The inevitable comparison is with Lost in La Mancha, about Terry Gilliam's doomed attempt to film the Don Quixote story. But the footage here has added resonance, because many involved in the project – including Schneider, Reggiani and Clouzot himself – are dead, adding an extra layer of poignancy to the sense of missed opportunities. And, great as my regard is for Gilliam, he never used blue lipstick as shorthand for a dream sequence, did he?
Jean-Pierre Jeunet’s comeback, Micmacs, is less obviously *about* film, although there are numerous nods and winks: the hero Bazil (Dany Boon) is seen mouthing along to the (French dubbed) soundtrack of The Big Sleep; a security guard does an excruciating De Niro impression; there’s a neat reference to Jeunet’s own Delicatessen, and even to Micmacs itself (via film posters).
But there’s also an implicit reproach to modern Hollywood. Micmacs is essentially a warped superhero movie, in which a band of outsiders pool their talents (contortionism; arithmetic; making stuff out of junk) for the common good. They’re not really freaks; but, because this is Jeunet, they look far uglier – far more like us – than the ravishingly beautiful mutants of the X-Men franchise.

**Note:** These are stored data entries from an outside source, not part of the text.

(** * Sequence generation of reconai (reconai/data/sequencer.py)

    A shallow embedding of [Sequencer.generate_sequences] and of the per-case
    worker [_generate_sequences] nested in it.

    - Python integers are [Z]; NumPy [int64] arithmetic wraps around and is
      written out where the source uses it ([np.power] on an integer array).
    - NumPy [float64] values are idealised as exact rationals ([Qc]) extended
      with [+inf] and [nan], the two non-finite values the source can produce
      ([1 / 0] and [inf * 0]).  Rounding of finite values is not modelled.
    - The random generator [r] is an explicit state threaded through every
      draw; its two operations are the fields of the class [RandomSource].
    - Exceptions are the [Raise] results of a small state-and-error monad;
      the two [while] loops take fuel, and running out of it is [OutOfFuel].
    - The thread pool is modelled by the order in which the futures
      complete, an explicit argument of [generate_sequences]. *)

From stdpp Require Import gmap strings list list_numbers.
From Stdlib Require Import ZArith QArith Qcanon Qround Lia.

Local Open Scope Z_scope.

(** ** float64, idealised *)

Module Float.

Inductive float : Type :=
  | Fin (x : Qc)
  | PInf
  | NaN.

Definition is_nan (a : float) : bool :=
  match a with NaN => true | _ => false end.

Definition is_finite (a : float) : bool :=
  match a with Fin _ => true | _ => false end.

(** [a + b]; no negative infinity is ever an operand here. *)
Definition fadd (a b : float) : float :=
  match a, b with
  | Fin x, Fin y => Fin (x + y)%Qc
  | NaN, _ | _, NaN => NaN
  | _, _ => PInf
  end.

(** [arr.sum()] *)
Fixpoint fsum (l : list float) : float :=
  match l with
  | [] => Fin 0%Qc
  | a :: l' => fadd a (fsum l')
  end.

(** [a * b] for a boolean [b], as in [m_p *= [...]]: [inf * 0.0] is [nan]. *)
Definition fmask (a : float) (b : bool) : float :=
  match a with
  | Fin x => Fin (if b then x else 0%Qc)
  | PInf => if b then PInf else NaN
  | NaN => NaN
  end.

(** [a < b]; every comparison with [nan] is false. *)
Definition flt (a b : float) : bool :=
  match a, b with
  | Fin x, Fin y => bool_decide (x < y)%Qc
  | Fin _, PInf => true
  | _, _ => false
  end.

Definition Qc_abs (x : Qc) : Qc := if bool_decide (x < 0)%Qc then (- x)%Qc else x.

(** [np.abs(t - c)] for a finite [t]: [t - inf] is [-inf], whose absolute
    value is [+inf]. *)
Definition fabs_sub (t : Qc) (c : float) : float :=
  match c with
  | Fin x => Fin (Qc_abs (t - x))
  | PInf => PInf
  | NaN => NaN
  end.

(** [np.clip(x, lo, hi)] is [minimum(maximum(x, lo), hi)]. *)
Definition Qc_clip (x lo hi : Qc) : Qc :=
  let y := if bool_decide (x < lo)%Qc then lo else x in
  if bool_decide (hi < y)%Qc then hi else y.

End Float.
Export Float.

(** ** Quality of a slice *)

Module Quality.

(** Two's complement wrap-around of [int64]. *)
Definition int64_wrap (z : Z) : Z := (z + 2 ^ 63) `mod` 2 ^ 64 - 2 ^ 63.

(** [np.power(2, e)] on an [int64] array element, [0 <= e]. *)
Definition np_power2 (e : Z) : Z := int64_wrap (2 ^ e).

(** [1 / d] for an [int64] array element [d]: true division in [float64];
    division by zero gives [inf] (with a warning, not an exception). *)
Definition np_true_divide1 (d : Z) : float :=
  if bool_decide (d = 0) then PInf else Fin (1 / Qc_of_Z d)%Qc.

(** One element of [1 / np.power(2, np.abs(slices[m] - 2))]. *)
Definition slice_quality (i : Z) : float :=
  np_true_divide1 (np_power2 (Z.abs (i - 2))).

(** [m_quality = 1 / np.power(2, np.abs(slices[m] - 2))] *)
Definition m_quality (slices_m : list Z) : list float :=
  slice_quality <$> slices_m.

(** The documented usefulness [1/2^x], [x] steps away from the center. *)
Definition ideal_quality (i : Z) : Qc := (1 / Qc_of_Z (2 ^ Z.abs (i - 2)))%Qc.

End Quality.
Export Quality.

(** ** Python containers *)

Module Py.

(** [c_sequence]: a [dict] from the id [f'{loop}_{m}'] to a list of slice
    indices.  The id is kept as the pair [(loop, m)] it is formatted from;
    the association list keeps Python's insertion order. *)
Definition key : Type := nat * nat.
Definition dict : Type := list (key * list Z).

(** [d.get(k, default)] *)
Fixpoint dict_get (d : dict) (k : key) (default : list Z) : list Z :=
  match d with
  | [] => default
  | (k', v) :: d' => if bool_decide (k' = k) then v else dict_get d' k default
  end.

(** [d[k] = v]: an existing key keeps its position. *)
Fixpoint dict_set (d : dict) (k : key) (v : list Z) : dict :=
  match d with
  | [] => [(k, v)]
  | (k', v') :: d' =>
      if bool_decide (k' = k) then (k, v) :: d' else (k', v') :: dict_set d' k v
  end.

(** [d.values()] *)
Definition dict_values (d : dict) : list (list Z) := d.*2.

(** [Sequencer._len_of_values]: [sum([len(x) for x in obj.values()])] *)
Definition _len_of_values (values : list (list Z)) : Z :=
  Z.of_nat (sum_list_with length values).

(** [l.remove(s)]: removes the first occurrence, [ValueError] ([None]) when
    there is none. *)
Fixpoint list_remove (s : Z) (l : list Z) : option (list Z) :=
  match l with
  | [] => None
  | x :: l' => if bool_decide (x = s) then Some l' else (x ::.) <$> list_remove s l'
  end.

(** [[l.remove(s) for s in selected]] *)
Fixpoint remove_each (selected : list Z) (l : list Z) : option (list Z) :=
  match selected with
  | [] => Some l
  | s :: rest => l' ← list_remove s l; remove_each rest l'
  end.

(** [arr[s]] for one integer [s] of an index array: negative indices count
    from the end, anything else out of range is an [IndexError] ([None]). *)
Definition np_index {A} (arr : list A) (s : Z) : option A :=
  let n := Z.of_nat (length arr) in
  if bool_decide (0 ≤ s < n) then arr !! Z.to_nat s
  else if bool_decide (- n ≤ s < 0) then arr !! Z.to_nat (s + n)
  else None.
(** X17. [Game.draw_grid] draws a gray line down the window along the
    left edge of each of the 40 columns of the grid and a gray line across
    it along the top edge of each of its 30 rows, and nothing else: 70
    lines in all, the vertical ones first. *)
Theorem draw_grid_lines :
  (forall col p q,
     In (draw_line col p q) draw_grid <->
     col = GRAY /\
     ((exists x, 0 <= x < GRID_WIDTH /\
                 p = (x * GRID_SIZE, 0) /\ q = (x * GRID_SIZE, WINDOW_HEIGHT)) \/
      (exists y, 0 <= y < GRID_HEIGHT /\
                 p = (0, y * GRID_SIZE) /\ q = (WINDOW_WIDTH, y * GRID_SIZE)))) /\
  (forall col rect w, ~ In (draw_rect col rect w) draw_grid) /\
  length draw_grid = 70%nat /\
  (forall c, in_grid c ->
     In (draw_line GRAY (rect_left (cell_rect c), 0)
                   (rect_left (cell_rect c), WINDOW_HEIGHT)) draw_grid /\
     In (draw_line GRAY (0, rect_top (cell_rect c))
                   (WINDOW_WIDTH, rect_top (cell_rect c))) draw_grid).
Proof.
  assert (Hv : forall x, 0 <= x < GRID_WIDTH ->
                 In (draw_line GRAY (x * GRID_SIZE, 0) (x * GRID_SIZE, WINDOW_HEIGHT))
                    draw_grid).
  { intros x Hx. unfold draw_grid. apply in_or_app. left.
    rewrite grid_columns. apply in_map_iff. exists (x * GRID_SIZE).
    split; [reflexivity|]. apply In_multiples. exists x. auto. }
  assert (Hh : forall y, 0 <= y < GRID_HEIGHT ->
                 In (draw_line GRAY (0, y * GRID_SIZE) (WINDOW_WIDTH, y * GRID_SIZE))
                    draw_grid).
  { intros y Hy. unfold draw_grid. apply in_or_app. right.
    rewrite grid_rows. apply in_map_iff. exists (y * GRID_SIZE).
    split; [reflexivity|]. apply In_multiples. exists y. auto. }
  split; [|split; [|split]].
  - intros col p q. split.
    + unfold draw_grid. intros Hin. apply in_app_or in Hin.
      destruct Hin as [Hin|Hin]; apply in_map_iff in Hin;
        destruct Hin as [v [Heq Hin]]; inversion Heq; subst;
        (split; [reflexivity|]).
      * left. rewrite grid_columns in Hin. apply In_multiples in Hin.
        destruct Hin as [x [Hx ->]]. exists x. auto.
      * right. rewrite grid_rows in Hin. apply In_multiples in Hin.
        destruct Hin as [y [Hy ->]]. exists y. auto.
    + intros [-> [[x [Hx [-> ->]]]|[y [Hy [-> ->]]]]]; [apply Hv | apply Hh];
        assumption.
  - intros col rect w Hin. unfold draw_grid in Hin. apply in_app_or in Hin.
    destruct Hin as [Hin|Hin]; apply in_map_iff in Hin;
      destruct Hin as [v [Heq _]]; discriminate.
  - reflexivity.
  - intros [x y] [Hx Hy]. simpl in Hx, Hy. split; [apply Hv | apply Hh]; assumption.
Qed.

Lemma draw_grid_lines_witness :
  In (draw_line GRAY (rect_left (cell_rect (20, 15)), 0)
                (rect_left (cell_rect (20, 15)), WINDOW_HEIGHT)) draw_grid /\
  In (draw_line GRAY (0, rect_top (cell_rect (20, 15)))
                (WINDOW_WIDTH, rect_top (cell_rect (20, 15)))) draw_grid.
Proof.
  apply (proj2 (proj2 (proj2 draw_grid_lines)) (20, 15)).
  unfold in_grid. rewrite GRID_WIDTH_eq, GRID_HEIGHT_eq. simpl. lia.
Defined.
(** *** What the survival computation writes to the candidates *)

(** X16: the loop of lines 74-109 writes to every candidate of every
    front it processes, also to the ones it does not keep: such a
    candidate gets the number of its front as rank and a crowding
    distance, while its string and score stay; a candidate of no
    processed front is left as it was. *)
Theorem survival_marks_every_processed_candidate :
  forall (pop_size : nat) (pop : list Function) (g : rng) (F : matrix),
    neg_array (map score pop) = Ok F ->
    let fronts := NonDominatedSorting_do F pop_size in
    exists s' members',
      survival pop_size {| objects := pop; seed := g |} = (s', Ok members') /\
      (forall k front i,
          nth_error fronts k = Some front -> In i front ->
          exists f f',
            nth_error pop i = Some f /\ nth_error (objects s') i = Some f' /\
            rank f' = Some k /\ crowding f' <> None /\
            representation f' = representation f /\ score f' = score f) /\
      (forall i, ~ In i (concat fronts) ->
                 nth_error (objects s') i = nth_error pop i) /\
      Nat.min pop_size (length pop) <= length (concat fronts).
Proof.
  intros pop_size pop g F HFa fronts.
  destruct (@neg_array_inv _ F HFa) as (rows & Hrows & _ & HU & HFl).
  rewrite length_map in HFl.
  pose proof (non_dominated_sort_perm HU) as HP.
  destruct (stop_if_ranked_prefix pop_size 0 (non_dominated_sort F)) as (p & Hp).
  assert (Hfr : fronts = firstn p (non_dominated_sort F)) by exact Hp.
  assert (HNall : NoDup (concat (non_dominated_sort F))).
  { apply (Permutation_NoDup (Permutation_sym HP)), seq_NoDup. }
  assert (HN : NoDup (concat fronts)).
  { rewrite Hfr. rewrite <- (firstn_skipn p (non_dominated_sort F)) in HNall.
    rewrite concat_app in HNall. now apply NoDup_app_remove_r in HNall. }
  assert (Hall : Forall (Forall (fun i => i < length F)) fronts).
  { apply Forall_forall. intros front Hfront.
    apply stop_if_ranked_incl in Hfront.
    apply Forall_forall. intros i Hi.
    assert (Hc : In i (concat (non_dominated_sort F))).
    { apply in_concat. eauto. }
    apply (Permutation_in _ HP), in_seq in Hc. lia. }
  set (s0 := {| objects := pop; seed := g |}).
  assert (Hall' : Forall (Forall (fun i => i < length (objects s0))) fronts).
  { simpl. now rewrite <- HFl. }
  destruct (@survival_loop_exact pop_size F fronts 0 [] s0 Hall Hall' HN)
    as (sels & [objs' g'] & EL & U & HT & O & R).
  simpl in U, EL, HT, O, R.
  assert (Hsr : Forall (fun i => i < length objs') (concat sels)).
  { pose proof (Forall2_updated_length U) as Hlen.
    apply Forall_forall. intros i Hi.
    apply (taken_concat_incl HT) in Hi.
    apply in_concat in Hi as (front & Hfront & Hi).
    rewrite Forall_forall in Hall. specialize (Hall front Hfront).
    rewrite Forall_forall in Hall. specialize (Hall i Hi). lia. }
  set (d := mkFunction EmptyString None None None).
  exists {| objects := objs'; seed := g' |},
         (map (fun i => nth i objs' d) (concat sels)).
  split; [|split; [|split]].
  - unfold survival. unfold bind at 1. unfold bind at 1, lift at 1.
    fold s0. simpl objects at 1. rewrite HFa.
    fold fronts. erewrite bind_ok by exact EL.
    unfold bind, lift. simpl. now rewrite (take_ok objs' d Hsr).
  - intros k front i Hk Hi. simpl.
    destruct (R k front i Hk Hi) as (f' & Ef' & Hr & Hc).
    destruct (@Forall2_nth_error_r _ _ _ _ _ i _ U Ef') as (f & Ef & Hrep & Hsc & _).
    exists f, f'. repeat split; assumption.
  - exact O.
  - pose proof (stop_if_ranked_count pop_size 0 (non_dominated_sort F)) as E.
    simpl in E. fold (NonDominatedSorting_do F pop_size) in E. fold fronts in E.
    rewrite (Permutation_length HP), length_seq, HFl in E. lia.
Qed.
(** ** Flat prices *)

Lemma ewm_loop_constant (alpha c : Qc) (vals : list Qc) :
  Forall (fun x => x = c) vals -> ewm_loop alpha c vals = vals.
Proof.
  induction 1 as [|x l Hx _ IH]; [reflexivity|]. subst x. cbn.
  replace ((1 - alpha) * c + alpha * c) with c by ring. now rewrite IH.
Qed.

Lemma ewm_run_constant (alpha c : Qc) (vals : list Qc) :
  Forall (fun x => x = c) vals -> ewm_run alpha vals = vals.
Proof.
  intros H. destruct vals as [|x l]; [reflexivity|].
  inversion H as [|? ? Hx Hl]; subst. cbn. now rewrite ewm_loop_constant.
Qed.

Lemma flat_closes (data : list row) (c : Qc) :
  Forall (fun r => Close r = c) data -> Forall (fun x => x = c) (closes data).
Proof. intros H. unfold closes. now rewrite Forall_map. Qed.

Lemma flat_signal (data : list row) (short long : Z) (c : Qc) :
  Forall (fun r => Close r = c) data ->
  EMA_short (columns data short long) = closes data /\
  EMA_long (columns data short long) = closes data /\
  Forall (fun z => z = 0%Z) (Signal (columns data short long)).
Proof.
  intros H. apply flat_closes in H. unfold columns. cbn [EMA_short EMA_long Signal].
  rewrite !(ewm_run_constant _ c) by exact H.
  repeat split. apply np_where_gt_same.
Qed.

(** X6. When all the closes are the same, a successful run has both EMA
    columns equal to the close column, a signal of 0 on every bar and an
    empty trade table; when that close is not 0, the portfolio value is the
    initial cash from row 1 on and, with at least two bars and a cash that
    is not 0, the total return is 0. *)
Theorem flat_prices_never_invest
    (sqrt : Qc -> Qc) (data : list row) (short long : Z) (cash c : Qc)
    (r : main_result) :
  main_ema_crossover_backtest sqrt data short long cash = Ok r ->
  Forall (fun r => Close r = c) data ->
  EMA_short (main_data r) = closes data /\
  EMA_long (main_data r) = closes data /\
  Forall (fun z => z = 0%Z) (Signal (main_data r)) /\
  main_trades r = [] /\
  (c <> 0 ->
   (forall i, (1 <= i < length data)%nat ->
      nth_error (main_portfolio_value r) i = Some (Fin cash)) /\
   ((2 <= length data)%nat -> cash <> 0 -> main_total_return r = Fin 0)).
Proof.
  intros Hr Hflat.
  destruct (main_backtest_fields _ _ _ _ _ _ Hr)
    as (pv & bh & Hd & Hpv & _ & Ht & _ & _ & Hlast & _ & Htr & _).
  rewrite Hd, Hpv, Htr.
  destruct (flat_signal data short long c Hflat) as (Hs & Hl & Hz).
  destruct (never_invested data short long) as (_ & _ & Htrades & _).
  { apply zero_signal_position, Hz. }
  rewrite Htrades in Ht. injection Ht as Ht.
  split; [exact Hs|]. split; [exact Hl|]. split; [exact Hz|].
  split; [now symmetry|]. intros Hc.
  assert (Hnz : Forall (fun r => Close r <> 0) data).
  { revert Hflat. apply Forall_impl. intros a ->. exact Hc. }
  pose proof (portfolio_stays_at_cash data short long cash Hz Hnz) as Hstay.
  split; [exact Hstay|]. intros Hn Hcash.
  apply iloc_last_nth in Hlast.
  rewrite portfolio_value_length, strategy_return_length in Hlast.
  rewrite Hstay in Hlast by lia. injection Hlast as <-.
  unfold percent_gain. rewrite fdiv_fin by exact Hcash. cbn. f_equal.
  field. exact Hcash.
Qed.

Lemma flat_prices_never_invest_witness :
  exists r,
    main_ema_crossover_backtest sqrt_up flat_bars 12 26 (of_Z 10000) = Ok r /\
    EMA_short (main_data r) = closes flat_bars /\
    EMA_long (main_data r) = closes flat_bars /\
    Forall (fun z => z = 0%Z) (Signal (main_data r)) /\
    main_trades r = [] /\
    (of_Z 10 <> 0 ->
     (forall i, (1 <= i < length flat_bars)%nat ->
        nth_error (main_portfolio_value r) i = Some (Fin (of_Z 10000))) /\
     ((2 <= length flat_bars)%nat -> of_Z 10000 <> 0 -> main_total_return r = Fin 0)).
Proof.
  destruct (main_backtest_ok sqrt_up flat_bars 12 26 (of_Z 10000))
    as (r & Hr & _); [lia|lia|discriminate| |].
  { unfold flat_bars, daily_bars, index. cbn.
    repeat constructor; cbn; intuition discriminate. }
  exists r. split; [exact Hr|].
  apply (flat_prices_never_invest sqrt_up flat_bars 12 26 (of_Z 10000) (of_Z 10) r Hr).
  unfold flat_bars, daily_bars. cbn. repeat constructor.
Defined.

(** ** The optimizer on tables it cannot tell apart *)

Lemma keep_greater_all_equal {A} (value : A -> float64) (v : float64)
    (c : A) (rest : list A) (b0 : float64) (p0 : A) :
  (forall q, In q (c :: rest) -> value q = v) ->
  fgt v b0 = true ->
  fold_left (keep_greater value) (c :: rest) (b0, p0) = (v, c).
Proof.
  intros Hall Hgt. cbn [fold_left]. unfold keep_greater at 2. cbn [fst].
  rewrite (Hall c) by now left. rewrite Hgt.
  assert (Hrest : forall q, In q rest -> value q = v)
    by (intros q Hq; apply Hall; now right).
  clear Hall. induction rest as [|q rest IH]; [reflexivity|].
  cbn [fold_left]. unfold keep_greater at 2. cbn [fst].
  rewrite (Hrest q) by now left. rewrite fgt_irrefl.
  apply IH. intros q' Hq'. apply Hrest. now right.
Qed.

Lemma optimize_ema_all_zero (data : list row) :
  (forall q, In q candidates -> total_return_of data q = Fin 0) ->
  optimize_ema data = Ok (5, 20)%Z.
Proof.
  intros H. rewrite optimize_ema_fold.
  change candidates with ((5, 20)%Z :: tl candidates) in *.
  rewrite (keep_greater_all_equal _ (Fin 0)); [reflexivity|exact H|reflexivity].
Qed.

Lemma short_table_position (data : list row) (short long : Z) :
  (length data <= 2)%nat ->
  Forall (fun p => p = NaN \/ p = Fin 0) (Position (columns data short long)).
Proof.
  intros Hn. unfold columns. cbn [Position].
  pose proof (signal_length data (alpha_of short) (alpha_of long)) as Hlen.
  pose proof (signal_head (closes data) (alpha_of short) (alpha_of long)) as Hhd.
  destruct (np_where_gt _ _) as [|z0 [|z1 [|z2 l]]]; cbn in Hlen.
  - constructor.
  - cbn. constructor; [now left|constructor].
  - assert (Hz : Some z0 = Some 0%Z).
    { apply Hhd. destruct data; [discriminate|]. discriminate. }
    injection Hz as ->. cbn.
    constructor; [now left|]. constructor; [now right|constructor].
  - lia.
Qed.

(** X7. On a table of at most two rows, and on a table whose closes are all
    the same, every candidate's total return is 0 and the optimizer returns
    the first pair, (5, 20). *)
Theorem optimizer_defaults_to_first_pair (data : list row) :
  (length data <= 2)%nat \/ (exists c, Forall (fun r => Close r = c) data) ->
  (forall q, In q candidates -> total_return_of data q = Fin 0) /\
  optimize_ema data = Ok (5, 20)%Z.
Proof.
  intros H.
  assert (Hall : forall q, In q candidates -> total_return_of data q = Fin 0).
  { intros [s l] _.
    destruct (never_invested data s l) as (_ & _ & _ & _ & E); [|exact E].
    destruct H as [Hn|[c Hc]].
    - apply short_table_position, Hn.
    - apply zero_signal_position. apply (flat_signal data s l c Hc). }
  split; [exact Hall|]. apply optimize_ema_all_zero, Hall.
Qed.

Lemma optimizer_defaults_to_first_pair_witness :
  (forall q, In q candidates -> total_return_of flat_bars q = Fin 0) /\
  optimize_ema flat_bars = Ok (5, 20)%Z.
Proof.
  apply (optimizer_defaults_to_first_pair flat_bars).
  right. exists (of_Z 10). unfold flat_bars, daily_bars. cbn. repeat constructor.
Defined.

(** ** The script of [main.py] *)

Lemma optimize_ema_in_grid (data : list row) :
  Forall (fun r => Close r <> 0) data ->
  exists p, optimize_ema data = Ok p /\ In p candidates.
Proof.
  intros Hnz. rewrite optimize_ema_fold.
  pose proof (keep_greater_first_maximum (total_return_of data) candidates
                (Inf true) (0%Z, 0%Z)) as H.
  cbv zeta in H.
  remember (fold_left (keep_greater (total_return_of data)) candidates
              (Inf true, (0%Z, 0%Z))) as b eqn:Eb.
  clear Eb. exists (snd b). split; [reflexivity|].
  destruct H as [[_ Hall]|(pre & post & Hc & _)].
  - exfalso. destruct (total_return_finite data (5, 20)%Z Hnz) as [v Hv].
    specialize (Hall (5, 20)%Z (or_introl eq_refl)).
    rewrite Hv in Hall. discriminate.
  - rewrite Hc. apply in_or_app. right. now left.
Qed.



(** ** The sidebar of [app.py] *)

(** X9. Whatever the sliders and the cash input are set to, the run
    started from the sidebar raises nothing but [IndexError], and that only
    on an empty table: on any other table it returns its metrics, also with
    the short window above the long one, which the sliders allow. *)
Theorem sidebar_run_fails_only_without_data
    (sqrt : Qc -> Qc) (data : list row) (sb : sidebar) :
  sidebar_in_range sb ->
  (data = [] -> run_backtest sqrt data sb = Err IndexError) /\
  (data <> [] ->
   exists r, run_backtest sqrt data sb = Ok r /\
             app_data r = columns data (short_window sb) (long_window sb)) /\
  (exists sb', sidebar_in_range sb' /\ (long_window sb' < short_window sb')%Z).
Proof.
  intros (Hs & Hl & _). unfold run_backtest. split; [|split].
  - intros ->. apply backtest_empty; lia.
  - intros Hne.
    destruct (app_backtest_ok sqrt data (short_window sb) (long_window sb)
                (of_Z (initial_cash sb))) as (r & Hr & Hd & _); [lia|lia|exact Hne|].
    eauto.
  - exists {| short_window := 50; long_window := 20; initial_cash := 1000 |}.
    unfold sidebar_in_range. cbn. lia.
Qed.

Lemma sidebar_run_fails_only_without_data_witness :
  (four_bars = [] ->
   run_backtest sqrt_up four_bars
     {| short_window := 50; long_window := 20; initial_cash := 10000 |}
   = Err IndexError) /\
  (four_bars <> [] ->
   exists r,
     run_backtest sqrt_up four_bars
       {| short_window := 50; long_window := 20; initial_cash := 10000 |} = Ok r /\
     app_data r = columns four_bars 50 20) /\
  (exists sb', sidebar_in_range sb' /\ (long_window sb' < short_window sb')%Z).
Proof.
  apply (sidebar_run_fails_only_without_data sqrt_up four_bars
           {| short_window := 50; long_window := 20; initial_cash := 10000 |}).
  unfold sidebar_in_range. cbn. lia.
Defined.

(** ** The trade figures *)

Lemma Qcgtb_false (x y : Qc) : Qcgtb x y = false <-> x <= y.
Proof.
  split; intros H.
  - destruct (Qclt_le_dec y x) as [Hlt|Hle]; [|exact Hle].
    apply Qcgtb_true in Hlt. congruence.
  - destruct (Qcgtb x y) eqn:E; [|reflexivity].
    apply Qcgtb_true in E. exfalso. revert E. apply Qcle_not_lt, H.
Qed.

(** A trade bought above 0 has a positive return exactly when it is sold
    higher than it was bought. *)
Lemma trade_wins (p q : Qc) :
  0 < p -> fgt (trade_return_pct p q) (Fin 0) = Qcgtb q p.
Proof.
  intros Hp.
  assert (Hp0 : p <> 0).
  { intros E. rewrite E in Hp. revert Hp. apply Qcle_not_lt, Qcle_refl. }
  unfold trade_return_pct. rewrite fdiv_fin by exact Hp0.
  cbn [fsub fneg fadd fmul]. rewrite fgt_fin.
  assert (Hiff : 0 < (q / p + - (1)) * of_Z 100 <-> p < q).
  { unfold Qclt. rewrite this_mult, this_plus, this_opp, this_div, this_of_Z.
    change (this 0) with 0%Q. change (this 1) with 1%Q.
    change (inject_Z 100) with 100%Q.
    assert (Hq : (this q / this p * this p == this q)%Q).
    { rewrite Qmult_comm. apply Qmult_div_r.
      intros E. apply Hp0. apply Qc_is_canon. exact E. }
    unfold Qclt in Hp. change (this 0) with 0%Q in Hp.
    generalize dependent (this q / this p)%Q. intros x Hq.
    generalize dependent (this p). generalize dependent (this q). intros.
    split; intros H; nra. }
  destruct (Qcgtb q p) eqn:E.
  - apply Qcgtb_true. apply Hiff. apply Qcgtb_true. exact E.
  - apply Qcgtb_false. apply Qcgtb_false in E.
    destruct (Qclt_le_dec 0 ((q / p + - (1)) * of_Z 100)) as [Hlt|Hle]; [|exact Hle].
    apply Hiff in Hlt. exfalso. revert Hlt. apply Qcle_not_lt, E.
Qed.

Lemma close_on_in (data : list row) (d : Z) (p : Qc) :
  close_on data d = Some p -> exists r, In r data /\ Close r = p.
Proof.
  unfold close_on. destruct (find _ data) as [r|] eqn:E; [|discriminate].
  intros [= <-]. apply find_some in E as [Hin _]. eauto.
Qed.

(** The rows of the trade table that the backtest builds. *)
Lemma derived_trades_rows (data : list row) (short long : Z) (trades : list trade) :
  NoDup (index data) ->
  extract_trades data (Position (columns data short long)) = Ok trades ->
  Forall (fun t => Return_pct t = trade_return_pct (Entry_Price t) (Exit_Price t) /\
                   close_on data (Entry t) = Some (Entry_Price t) /\
                   close_on data (Exit t) = Some (Exit_Price t)) trades.
Proof.
  intros Hnd Ht. unfold columns in Ht. cbn [Position] in Ht.
  destruct (extract_trades_built data _ Hnd
              (derived_position_alternates data (alpha_of short) (alpha_of long)))
    as (ex' & enp & exp & Hres & Hlen & L1 & L2 & F1 & F2 & _).
  rewrite Hres in Ht. injection Ht as <-.
  set (en := entries data _) in *.
  destruct (zip_trades_columns en ex' enp exp Hlen L1 L2)
    as (_ & ZA & ZB & ZC & ZD & ZR).
  assert (Hp : Forall (fun t => close_on data (Entry t) = Some (Entry_Price t) /\
                                close_on data (Exit t) = Some (Exit_Price t))
                      (zip_trades en ex' enp exp)).
  { apply trades_prices; [rewrite ZA, ZC|rewrite ZB, ZD]; assumption. }
  rewrite Forall_forall in *. intros t Hin.
  split; [apply ZR, Hin|apply Hp, Hin].
Qed.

Micmacs is essentially the story of how Bazil, who lost his father to a landmine, and very nearly his own life to a bullet, takes revenge on the rival arms manufacturers he holds responsible. The immediate comparison is with another comic book adaptation, Iron Man, which essentially comes down to a final battle between a good arms dealer and a bad arms dealer (see Chris Morris’s Good & Bad AIDS sketch); whereas Jeunet damns them both. Which may be politically naïve (think Boy George’s analysis of military malfeasance) but does make for better cinema.